Recorded data:
Definition rewind (self : iter) : step iter :=
  i ← match D with
      | DirectionEnum.Forward => Ret 0
      | DirectionEnum.Backward => index_sub (length (entries self)) 1
      end;
  self ← reset_value_idx (set_entry self i);
  settle self.

(** The versions newer than the epoch sought, at most [n]. *)
Fixpoint skip_newer (n : nat) (epoch : Z) (self : iter) : outcome iter :=
  match n with
  | O => Ret self
  | S n =>
      v ← unwrap (new_values self !! current_value_idx self);
      if (v.1 <=? epoch)%Z then Ret self else skip_newer n epoch (set_value self (current_value_idx self + 1))
  end.

(** The position [seek] takes before old values are considered. *)
Definition seek_position (self : iter) (k : FullKey.t) : outcome iter :=
  match binary_search_by (λ probe, bytes_cmp (SharedBufferKeyEntry.key probe) (UserKey.table_key (FullKey.user_key k)))
          (entries self) with
  | inr i =>
      self ← reset_value_idx (set_entry self i);
      self ← skip_newer (value_end_offset self - current_value_idx self) (FullKey.epoch_with_gap k) self;
      if current_value_idx self =? value_end_offset self then reset_if_valid (advance_to_next_entry self) else Ret self
  | inl i =>
      match D return outcome iter with
      | DirectionEnum.Forward => reset_if_valid (set_entry self i)
      | DirectionEnum.Backward =>
          if i =? 0 then Ret (set_entry self (length (entries self)))
          else reset_value_idx (set_entry self (i - 1))
      end
  end.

Brief: Give a word-for-word restatement of every record.

Answer section:
Definition rewind (self : iter) : step iter :=
  i ← match D with
      | DirectionEnum.Forward => Ret 0
      | DirectionEnum.Backward => index_sub (length (entries self)) 1
      end;
  self ← reset_value_idx (set_entry self i);
  settle self.

(** The versions newer than the epoch sought, at most [n]. *)
Fixpoint skip_newer (n : nat) (epoch : Z) (self : iter) : outcome iter :=
  match n with
  | O => Ret self
  | S n =>
      v ← unwrap (new_values self !! current_value_idx self);
      if (v.1 <=? epoch)%Z then Ret self else skip_newer n epoch (set_value self (current_value_idx self + 1))
  end.

(** The position [seek] takes before old values are considered. *)
Definition seek_position (self : iter) (k : FullKey.t) : outcome iter :=
  match binary_search_by (λ probe, bytes_cmp (SharedBufferKeyEntry.key probe) (UserKey.table_key (FullKey.user_key k)))
          (entries self) with
  | inr i =>
      self ← reset_value_idx (set_entry self i);
      self ← skip_newer (value_end_offset self - current_value_idx self) (FullKey.epoch_with_gap k) self;
      if current_value_idx self =? value_end_offset self then reset_if_valid (advance_to_next_entry self) else Ret self
  | inl i =>
      match D return outcome iter with
      | DirectionEnum.Forward => reset_if_valid (set_entry self i)
      | DirectionEnum.Backward =>
          if i =? 0 then Ret (set_entry self (length (entries self)))
          else reset_value_idx (set_entry self (i - 1))
      end
  end.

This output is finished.